What the task requires: Below are some records. Return exactly the lines from the one containing "(** C6: a path" through the one containing "that descriptor's own", both included, and only those.

Given records:
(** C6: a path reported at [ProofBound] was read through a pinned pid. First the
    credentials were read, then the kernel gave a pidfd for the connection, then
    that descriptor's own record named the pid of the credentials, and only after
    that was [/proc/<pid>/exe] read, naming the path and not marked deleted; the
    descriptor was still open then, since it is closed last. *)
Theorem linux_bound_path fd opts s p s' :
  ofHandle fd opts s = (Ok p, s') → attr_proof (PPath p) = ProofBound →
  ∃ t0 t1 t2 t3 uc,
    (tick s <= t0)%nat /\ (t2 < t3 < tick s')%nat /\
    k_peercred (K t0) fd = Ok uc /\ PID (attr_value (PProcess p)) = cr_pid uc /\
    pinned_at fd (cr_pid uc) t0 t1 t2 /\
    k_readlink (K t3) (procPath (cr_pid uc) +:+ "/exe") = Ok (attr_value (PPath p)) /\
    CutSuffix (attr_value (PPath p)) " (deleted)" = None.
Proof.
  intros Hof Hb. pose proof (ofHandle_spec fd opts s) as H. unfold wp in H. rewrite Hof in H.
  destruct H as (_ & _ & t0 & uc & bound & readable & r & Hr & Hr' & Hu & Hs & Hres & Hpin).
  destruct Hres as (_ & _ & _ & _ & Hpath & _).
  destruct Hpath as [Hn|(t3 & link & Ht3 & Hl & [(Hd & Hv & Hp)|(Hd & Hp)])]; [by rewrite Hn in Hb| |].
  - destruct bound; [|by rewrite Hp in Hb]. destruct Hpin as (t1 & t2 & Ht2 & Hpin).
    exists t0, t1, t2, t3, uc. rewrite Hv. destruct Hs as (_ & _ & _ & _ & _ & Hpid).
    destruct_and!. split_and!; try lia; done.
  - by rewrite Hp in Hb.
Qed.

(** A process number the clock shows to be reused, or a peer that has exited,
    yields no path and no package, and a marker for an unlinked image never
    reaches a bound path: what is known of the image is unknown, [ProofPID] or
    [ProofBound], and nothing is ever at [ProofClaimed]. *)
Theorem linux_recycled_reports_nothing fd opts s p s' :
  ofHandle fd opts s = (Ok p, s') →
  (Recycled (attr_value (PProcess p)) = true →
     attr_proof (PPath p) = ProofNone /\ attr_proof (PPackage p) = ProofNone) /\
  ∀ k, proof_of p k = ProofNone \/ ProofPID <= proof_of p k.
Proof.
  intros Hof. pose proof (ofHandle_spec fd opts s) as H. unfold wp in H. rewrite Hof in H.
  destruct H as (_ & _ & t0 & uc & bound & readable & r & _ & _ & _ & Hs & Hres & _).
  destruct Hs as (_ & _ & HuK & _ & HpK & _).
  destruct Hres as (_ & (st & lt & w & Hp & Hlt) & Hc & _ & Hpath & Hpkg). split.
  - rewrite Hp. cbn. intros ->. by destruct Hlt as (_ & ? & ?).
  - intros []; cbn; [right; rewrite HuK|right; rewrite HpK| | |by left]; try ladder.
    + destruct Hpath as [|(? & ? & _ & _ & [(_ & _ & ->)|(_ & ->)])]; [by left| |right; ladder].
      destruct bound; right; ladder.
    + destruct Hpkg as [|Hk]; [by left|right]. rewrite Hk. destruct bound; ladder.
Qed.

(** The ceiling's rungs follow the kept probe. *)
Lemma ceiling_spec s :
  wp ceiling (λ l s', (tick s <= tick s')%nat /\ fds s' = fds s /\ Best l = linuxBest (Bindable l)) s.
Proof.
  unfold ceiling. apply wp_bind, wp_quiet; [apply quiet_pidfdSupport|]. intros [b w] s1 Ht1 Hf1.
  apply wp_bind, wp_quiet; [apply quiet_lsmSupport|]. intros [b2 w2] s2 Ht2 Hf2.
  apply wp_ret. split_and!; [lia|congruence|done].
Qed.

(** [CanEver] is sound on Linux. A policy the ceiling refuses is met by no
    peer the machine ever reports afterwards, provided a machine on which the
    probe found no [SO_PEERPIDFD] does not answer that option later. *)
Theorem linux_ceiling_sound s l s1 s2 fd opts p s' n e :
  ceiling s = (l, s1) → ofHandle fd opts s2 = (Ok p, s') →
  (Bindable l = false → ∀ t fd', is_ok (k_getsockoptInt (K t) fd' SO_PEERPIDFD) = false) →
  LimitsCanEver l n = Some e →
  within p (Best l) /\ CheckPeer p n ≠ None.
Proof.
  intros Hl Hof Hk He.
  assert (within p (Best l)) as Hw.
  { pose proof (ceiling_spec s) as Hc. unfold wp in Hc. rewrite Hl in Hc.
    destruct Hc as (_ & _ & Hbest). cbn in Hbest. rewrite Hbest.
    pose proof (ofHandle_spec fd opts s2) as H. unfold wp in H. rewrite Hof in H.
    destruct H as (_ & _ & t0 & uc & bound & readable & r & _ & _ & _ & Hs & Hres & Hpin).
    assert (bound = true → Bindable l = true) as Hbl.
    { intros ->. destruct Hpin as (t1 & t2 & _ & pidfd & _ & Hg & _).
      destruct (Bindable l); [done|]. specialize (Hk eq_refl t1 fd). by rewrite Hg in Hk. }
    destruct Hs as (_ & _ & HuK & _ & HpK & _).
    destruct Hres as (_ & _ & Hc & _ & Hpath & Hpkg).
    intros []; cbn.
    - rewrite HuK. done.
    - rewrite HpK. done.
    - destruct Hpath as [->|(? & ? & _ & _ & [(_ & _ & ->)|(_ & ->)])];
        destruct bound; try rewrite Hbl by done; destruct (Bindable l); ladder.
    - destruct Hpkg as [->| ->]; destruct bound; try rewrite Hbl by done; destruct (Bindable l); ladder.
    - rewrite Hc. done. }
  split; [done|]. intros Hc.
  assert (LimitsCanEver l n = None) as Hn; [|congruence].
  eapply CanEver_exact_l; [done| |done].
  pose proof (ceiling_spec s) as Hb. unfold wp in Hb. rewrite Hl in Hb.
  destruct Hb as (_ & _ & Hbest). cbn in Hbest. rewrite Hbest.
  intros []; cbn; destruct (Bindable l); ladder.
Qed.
...
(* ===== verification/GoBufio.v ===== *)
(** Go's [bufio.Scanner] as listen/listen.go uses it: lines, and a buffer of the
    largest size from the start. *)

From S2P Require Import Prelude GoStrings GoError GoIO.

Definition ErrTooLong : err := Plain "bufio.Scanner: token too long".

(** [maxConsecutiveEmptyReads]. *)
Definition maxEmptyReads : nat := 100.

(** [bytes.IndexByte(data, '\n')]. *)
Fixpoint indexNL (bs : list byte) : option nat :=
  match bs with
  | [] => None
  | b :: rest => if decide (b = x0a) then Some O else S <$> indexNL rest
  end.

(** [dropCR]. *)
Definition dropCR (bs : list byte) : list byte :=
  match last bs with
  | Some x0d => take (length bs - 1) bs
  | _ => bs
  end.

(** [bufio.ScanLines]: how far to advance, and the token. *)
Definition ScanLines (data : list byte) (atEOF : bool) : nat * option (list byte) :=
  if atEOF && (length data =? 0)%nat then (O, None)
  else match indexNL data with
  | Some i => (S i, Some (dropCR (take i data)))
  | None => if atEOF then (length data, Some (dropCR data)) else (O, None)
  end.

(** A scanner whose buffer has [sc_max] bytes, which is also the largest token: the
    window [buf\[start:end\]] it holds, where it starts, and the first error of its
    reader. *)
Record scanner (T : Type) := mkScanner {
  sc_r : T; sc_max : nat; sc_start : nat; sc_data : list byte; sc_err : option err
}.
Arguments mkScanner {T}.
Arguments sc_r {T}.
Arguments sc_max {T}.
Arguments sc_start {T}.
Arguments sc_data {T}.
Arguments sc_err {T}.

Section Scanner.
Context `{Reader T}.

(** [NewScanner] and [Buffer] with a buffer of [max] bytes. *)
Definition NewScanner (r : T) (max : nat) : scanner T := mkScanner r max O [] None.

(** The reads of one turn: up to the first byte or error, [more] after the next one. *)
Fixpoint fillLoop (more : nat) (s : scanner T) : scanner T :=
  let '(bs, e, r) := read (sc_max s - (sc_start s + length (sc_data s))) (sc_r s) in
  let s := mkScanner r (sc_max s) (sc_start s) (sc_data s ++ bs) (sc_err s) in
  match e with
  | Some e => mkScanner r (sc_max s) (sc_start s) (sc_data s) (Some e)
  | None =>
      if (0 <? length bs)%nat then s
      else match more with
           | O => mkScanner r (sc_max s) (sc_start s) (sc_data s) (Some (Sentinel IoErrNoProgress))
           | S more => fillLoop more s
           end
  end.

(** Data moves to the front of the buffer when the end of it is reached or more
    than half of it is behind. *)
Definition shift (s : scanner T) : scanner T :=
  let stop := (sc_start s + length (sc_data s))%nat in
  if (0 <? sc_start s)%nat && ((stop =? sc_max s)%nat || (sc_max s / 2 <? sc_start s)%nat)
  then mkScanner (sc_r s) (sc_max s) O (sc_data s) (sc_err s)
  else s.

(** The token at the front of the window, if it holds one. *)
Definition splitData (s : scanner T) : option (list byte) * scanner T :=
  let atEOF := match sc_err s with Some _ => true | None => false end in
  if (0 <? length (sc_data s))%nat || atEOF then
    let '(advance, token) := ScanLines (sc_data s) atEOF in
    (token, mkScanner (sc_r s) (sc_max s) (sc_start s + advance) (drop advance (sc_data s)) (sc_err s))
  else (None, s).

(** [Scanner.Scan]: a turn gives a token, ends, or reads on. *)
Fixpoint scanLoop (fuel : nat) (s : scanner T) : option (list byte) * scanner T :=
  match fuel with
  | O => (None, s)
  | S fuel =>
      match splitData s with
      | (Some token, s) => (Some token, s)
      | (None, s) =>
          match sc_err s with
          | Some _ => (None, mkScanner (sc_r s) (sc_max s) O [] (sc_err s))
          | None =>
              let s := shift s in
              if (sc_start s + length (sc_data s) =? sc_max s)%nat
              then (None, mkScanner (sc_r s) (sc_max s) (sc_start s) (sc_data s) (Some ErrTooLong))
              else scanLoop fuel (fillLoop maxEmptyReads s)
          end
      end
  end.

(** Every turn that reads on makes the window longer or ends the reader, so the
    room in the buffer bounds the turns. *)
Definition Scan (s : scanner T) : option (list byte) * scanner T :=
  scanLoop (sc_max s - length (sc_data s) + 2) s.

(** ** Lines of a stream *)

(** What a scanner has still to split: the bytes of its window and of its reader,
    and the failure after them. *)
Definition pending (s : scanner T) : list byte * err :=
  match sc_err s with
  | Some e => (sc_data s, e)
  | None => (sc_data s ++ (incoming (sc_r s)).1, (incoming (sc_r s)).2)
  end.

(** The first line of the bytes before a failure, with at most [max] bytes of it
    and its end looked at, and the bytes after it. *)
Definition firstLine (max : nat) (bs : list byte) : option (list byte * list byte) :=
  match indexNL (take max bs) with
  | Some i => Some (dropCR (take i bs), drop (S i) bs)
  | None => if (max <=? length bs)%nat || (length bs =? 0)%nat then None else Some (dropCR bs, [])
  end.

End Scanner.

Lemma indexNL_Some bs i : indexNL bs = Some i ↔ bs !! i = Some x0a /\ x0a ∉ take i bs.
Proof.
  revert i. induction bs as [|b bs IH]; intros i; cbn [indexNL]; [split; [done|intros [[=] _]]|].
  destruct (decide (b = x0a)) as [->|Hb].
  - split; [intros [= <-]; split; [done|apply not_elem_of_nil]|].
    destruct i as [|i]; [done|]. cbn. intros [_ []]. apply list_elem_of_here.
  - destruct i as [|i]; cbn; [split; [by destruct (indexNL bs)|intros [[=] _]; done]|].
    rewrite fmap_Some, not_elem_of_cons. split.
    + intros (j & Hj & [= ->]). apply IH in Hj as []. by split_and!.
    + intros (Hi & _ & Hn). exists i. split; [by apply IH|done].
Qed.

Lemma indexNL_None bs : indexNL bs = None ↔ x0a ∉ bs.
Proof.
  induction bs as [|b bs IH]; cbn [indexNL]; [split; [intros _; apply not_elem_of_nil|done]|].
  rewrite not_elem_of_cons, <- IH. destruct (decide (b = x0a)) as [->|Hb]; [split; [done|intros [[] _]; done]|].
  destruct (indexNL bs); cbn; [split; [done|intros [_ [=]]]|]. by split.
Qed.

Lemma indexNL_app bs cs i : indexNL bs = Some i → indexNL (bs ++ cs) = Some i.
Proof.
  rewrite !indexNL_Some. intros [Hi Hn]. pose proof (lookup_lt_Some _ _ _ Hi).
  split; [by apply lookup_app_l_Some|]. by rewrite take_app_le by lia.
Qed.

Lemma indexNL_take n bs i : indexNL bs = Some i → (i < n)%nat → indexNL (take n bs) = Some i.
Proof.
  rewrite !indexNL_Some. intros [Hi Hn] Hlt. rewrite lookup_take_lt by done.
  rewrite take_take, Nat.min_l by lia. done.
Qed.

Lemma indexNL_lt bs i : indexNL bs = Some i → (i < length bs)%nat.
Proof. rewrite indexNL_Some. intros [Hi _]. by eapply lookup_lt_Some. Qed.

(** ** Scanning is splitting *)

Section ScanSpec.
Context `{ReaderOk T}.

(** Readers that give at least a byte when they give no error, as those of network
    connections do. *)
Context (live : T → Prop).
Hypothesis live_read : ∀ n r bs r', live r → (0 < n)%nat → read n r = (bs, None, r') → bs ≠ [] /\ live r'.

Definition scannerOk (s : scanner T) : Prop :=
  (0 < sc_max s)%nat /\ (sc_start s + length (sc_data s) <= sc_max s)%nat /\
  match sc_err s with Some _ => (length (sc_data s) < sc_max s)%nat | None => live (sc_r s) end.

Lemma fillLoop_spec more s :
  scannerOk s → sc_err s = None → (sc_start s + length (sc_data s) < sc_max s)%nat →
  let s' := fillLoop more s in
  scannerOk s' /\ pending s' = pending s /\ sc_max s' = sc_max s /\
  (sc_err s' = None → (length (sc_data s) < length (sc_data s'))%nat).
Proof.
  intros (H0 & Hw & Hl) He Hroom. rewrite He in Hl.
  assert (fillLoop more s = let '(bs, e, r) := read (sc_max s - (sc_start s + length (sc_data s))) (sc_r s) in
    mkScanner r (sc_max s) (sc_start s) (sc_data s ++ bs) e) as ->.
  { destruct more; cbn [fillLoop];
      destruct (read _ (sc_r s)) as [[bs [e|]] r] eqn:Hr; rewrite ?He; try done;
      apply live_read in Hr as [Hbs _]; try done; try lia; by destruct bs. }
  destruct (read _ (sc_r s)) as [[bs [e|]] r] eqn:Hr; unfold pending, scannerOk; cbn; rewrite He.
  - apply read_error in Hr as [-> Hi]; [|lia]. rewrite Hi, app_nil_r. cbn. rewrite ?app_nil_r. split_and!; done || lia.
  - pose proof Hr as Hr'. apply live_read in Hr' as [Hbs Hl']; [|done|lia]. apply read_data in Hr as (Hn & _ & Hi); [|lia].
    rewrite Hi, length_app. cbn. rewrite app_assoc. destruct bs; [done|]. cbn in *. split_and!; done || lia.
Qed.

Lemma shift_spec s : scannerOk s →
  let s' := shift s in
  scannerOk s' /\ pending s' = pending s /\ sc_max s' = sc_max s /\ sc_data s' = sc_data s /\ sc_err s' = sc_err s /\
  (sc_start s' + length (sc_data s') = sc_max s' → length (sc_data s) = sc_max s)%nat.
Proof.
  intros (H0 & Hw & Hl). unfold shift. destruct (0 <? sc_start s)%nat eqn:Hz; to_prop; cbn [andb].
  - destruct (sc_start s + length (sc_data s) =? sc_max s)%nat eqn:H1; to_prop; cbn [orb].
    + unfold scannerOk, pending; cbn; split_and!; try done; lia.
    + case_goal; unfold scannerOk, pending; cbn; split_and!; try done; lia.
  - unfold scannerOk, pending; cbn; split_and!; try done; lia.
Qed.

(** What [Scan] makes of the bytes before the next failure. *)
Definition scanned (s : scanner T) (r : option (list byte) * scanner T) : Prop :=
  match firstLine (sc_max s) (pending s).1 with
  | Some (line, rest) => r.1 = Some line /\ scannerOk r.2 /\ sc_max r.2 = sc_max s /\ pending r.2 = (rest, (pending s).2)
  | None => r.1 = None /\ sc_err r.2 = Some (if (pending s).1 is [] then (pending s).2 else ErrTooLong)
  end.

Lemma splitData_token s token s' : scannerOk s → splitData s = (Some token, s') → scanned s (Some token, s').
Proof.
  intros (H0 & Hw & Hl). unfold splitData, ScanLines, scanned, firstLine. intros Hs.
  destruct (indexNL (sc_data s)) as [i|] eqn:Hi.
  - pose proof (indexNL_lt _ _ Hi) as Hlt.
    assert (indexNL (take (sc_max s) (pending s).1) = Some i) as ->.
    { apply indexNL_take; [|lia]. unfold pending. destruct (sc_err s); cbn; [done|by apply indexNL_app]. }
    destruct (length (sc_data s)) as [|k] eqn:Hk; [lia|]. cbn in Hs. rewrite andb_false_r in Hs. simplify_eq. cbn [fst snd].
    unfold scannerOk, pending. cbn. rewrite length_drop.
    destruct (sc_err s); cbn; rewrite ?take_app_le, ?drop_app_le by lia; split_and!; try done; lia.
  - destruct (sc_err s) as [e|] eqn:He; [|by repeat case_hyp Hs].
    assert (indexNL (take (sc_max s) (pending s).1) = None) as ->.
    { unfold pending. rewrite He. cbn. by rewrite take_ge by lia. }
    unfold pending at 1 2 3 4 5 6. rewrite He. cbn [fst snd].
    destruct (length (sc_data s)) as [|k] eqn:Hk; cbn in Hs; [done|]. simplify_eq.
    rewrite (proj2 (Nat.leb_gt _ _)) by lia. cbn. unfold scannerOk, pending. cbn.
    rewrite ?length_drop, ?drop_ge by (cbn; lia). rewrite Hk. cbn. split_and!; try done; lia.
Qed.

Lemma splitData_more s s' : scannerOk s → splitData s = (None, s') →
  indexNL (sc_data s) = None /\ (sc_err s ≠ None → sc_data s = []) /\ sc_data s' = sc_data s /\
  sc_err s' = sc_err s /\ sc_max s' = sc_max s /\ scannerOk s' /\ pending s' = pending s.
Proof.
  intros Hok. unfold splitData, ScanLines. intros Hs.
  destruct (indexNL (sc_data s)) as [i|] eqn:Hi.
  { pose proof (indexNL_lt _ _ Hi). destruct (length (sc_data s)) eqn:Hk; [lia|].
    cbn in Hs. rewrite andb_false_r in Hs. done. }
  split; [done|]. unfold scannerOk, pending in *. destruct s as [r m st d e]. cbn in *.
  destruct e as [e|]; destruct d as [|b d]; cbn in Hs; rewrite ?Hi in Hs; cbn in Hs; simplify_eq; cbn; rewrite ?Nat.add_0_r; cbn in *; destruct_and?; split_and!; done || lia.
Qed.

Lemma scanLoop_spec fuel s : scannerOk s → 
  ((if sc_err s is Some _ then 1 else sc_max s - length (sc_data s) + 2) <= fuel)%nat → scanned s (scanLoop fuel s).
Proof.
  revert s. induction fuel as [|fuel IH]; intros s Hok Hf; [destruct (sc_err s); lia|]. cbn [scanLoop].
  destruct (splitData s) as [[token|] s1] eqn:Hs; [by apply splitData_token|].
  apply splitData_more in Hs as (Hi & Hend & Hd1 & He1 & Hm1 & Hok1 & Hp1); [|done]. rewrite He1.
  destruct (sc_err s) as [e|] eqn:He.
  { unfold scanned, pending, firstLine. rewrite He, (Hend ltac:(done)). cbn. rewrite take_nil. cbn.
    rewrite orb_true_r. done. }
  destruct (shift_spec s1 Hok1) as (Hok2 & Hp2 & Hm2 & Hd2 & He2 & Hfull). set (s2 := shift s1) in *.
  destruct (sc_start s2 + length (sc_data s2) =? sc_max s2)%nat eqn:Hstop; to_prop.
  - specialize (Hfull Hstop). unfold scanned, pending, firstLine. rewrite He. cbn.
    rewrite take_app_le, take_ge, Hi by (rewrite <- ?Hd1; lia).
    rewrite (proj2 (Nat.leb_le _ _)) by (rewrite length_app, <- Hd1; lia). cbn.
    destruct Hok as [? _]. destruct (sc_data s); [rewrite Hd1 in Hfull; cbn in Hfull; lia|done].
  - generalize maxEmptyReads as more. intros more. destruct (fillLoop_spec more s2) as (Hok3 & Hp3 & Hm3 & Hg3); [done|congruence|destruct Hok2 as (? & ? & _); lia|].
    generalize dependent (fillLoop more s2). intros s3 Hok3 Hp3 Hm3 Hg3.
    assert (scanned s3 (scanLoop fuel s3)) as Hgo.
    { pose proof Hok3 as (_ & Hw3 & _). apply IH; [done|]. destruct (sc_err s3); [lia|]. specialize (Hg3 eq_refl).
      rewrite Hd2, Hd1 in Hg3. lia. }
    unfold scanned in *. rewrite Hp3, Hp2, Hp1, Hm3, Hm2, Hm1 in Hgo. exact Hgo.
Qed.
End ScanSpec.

Answer space:
(** C6: a path reported at [ProofBound] was read through a pinned pid. First the
    credentials were read, then the kernel gave a pidfd for the connection, then
    that descriptor's own record named the pid of the credentials, and only after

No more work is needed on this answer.